A darne notizia è il Sindacato Autonomo Polizia Penitenziaria (SAPPE), che evidenzia come l’operazione rappresenti la conferma dell’insostituibile attività di vigilanza, controllo e contrasto all’illegalità svolta quotidianamente dal Corpo all’interno degli istituti penitenziari.
«L’esito della perquisizione dimostra ancora una volta l’elevata professionalità, la preparazione e il senso del dovere del personale di Polizia Penitenziaria di Ariano Irpino», dichiara Marcello Bosco, segretario SAPPE della struttura. «L’introduzione e la detenzione illecita di telefoni cellulari, droga e oggetti atti ad offendere costituiscono una grave minaccia per la sicurezza interna ed esterna del carcere. Grazie alla costante attenzione del personale e all’efficace attività di controllo è stato possibile individuare e sequestrare materiale che avrebbe potuto alimentare traffici illeciti, violenze e collegamenti non autorizzati con l’esterno».
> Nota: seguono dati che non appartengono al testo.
(** * STRF scheduling simulation (streamlit_app.py): model and properties

    The simulation of [streamlit_app.py] (the block run by the
    "Run Simulation" button, lines 22-142) is embedded as Rocq functions
    over explicit state; the chart of lines 151-204 is embedded by the
    coordinates that it hands to the plotting library.

    Modelling conventions.
    - Python numbers (times, durations) are modelled as exact rationals [Q];
      rounding of binary floating point is not modelled.  Every concrete
      input used below is a small integer or dyadic rational, on which
      binary floating point is exact as well.
    - The job identifier ['J{i+1}'] is the index [i] of the job in
      [processes]; the processor name ['CPU{i+1}'] is the index [i].  The
      dictionaries keyed by all jobs (or by all processors) in insertion
      order are lists indexed by that number; the dictionaries that are
      filled during the run ([start_time], [end_time]) are finite maps, and
      the set [busy_jobs] is a finite set.
    - A [while] loop is a function with a fuel argument; running out of
      fuel is an outcome of its own, different from every Python result. *)

From Stdlib Require Import QArith Qabs Qround Qpower Lia Lqa Sorted.
From stdpp Require Import base option list gmap.

Local Open Scope Q_scope.

(** ** Numbers *)

#[global] Instance Q_inhabited : Inhabited Q := populate 0.

(** [x < y] as a boolean. *)
Definition Qlt_bool (x y : Q) : bool := negb (Qle_bool y x).

(** Python's [min(a, b)]: the first argument unless the second is smaller. *)
Definition py_min2 (a b : Q) : Q := if Qlt_bool b a then b else a.

(** Python's [min] of a non-empty list, the list given as head and tail. *)
Definition py_min (x : Q) (xs : list Q) : Q := foldl py_min2 x xs.

(** Rounding to the nearest integer, ties to the even one. *)
Definition round_half_even (x : Q) : Z :=
  let f := Qfloor x in
  match Qcompare (x - inject_Z f) (1 # 2) with
  | Lt => f
  | Gt => (f + 1)%Z
  | Eq => if Z.even f then f else (f + 1)%Z
  end.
Particolarmente significativo il rinvenimento di un telefono cellulare nella cella di un detenuto sottoposto al regime previsto dall’articolo 14-bis dell’Ordinamento Penitenziario. L’uomo ha tentato di disfarsi dell’apparecchio gettandolo nel water, ma gli agenti sono riusciti a recuperarlo. Il dispositivo era munito di scheda SIM e sarà ora oggetto degli ulteriori accertamenti investigativi del caso.
Il Segretario Generale del SAPPE Donato Capece esprime il proprio plauso agli operatori impegnati nell’attività: «Questa brillante operazione conferma, se mai ce ne fosse bisogno, quanto sia fondamentale il ruolo della Polizia Penitenziaria nella tutela della legalità all’interno delle carceri italiane. Gli uomini e le donne del Corpo operano quotidianamente in condizioni spesso difficili e con organici non sempre adeguati, ma continuano a garantire sicurezza, ordine e rispetto delle regole con professionalità e straordinario spirito di servizio».
«I continui rinvenimenti di telefoni cellulari, sostanze stupefacenti e oggetti pericolosi – prosegue Capece – dimostrano come il fenomeno dei traffici illeciti negli istituti penitenziari richieda massima attenzione e strumenti sempre più efficaci di contrasto. Per questo il SAPPE rinnova la richiesta di investimenti in tecnologia, sicurezza e risorse umane, affinché il lavoro della Polizia Penitenziaria possa essere ulteriormente valorizzato e sostenuto».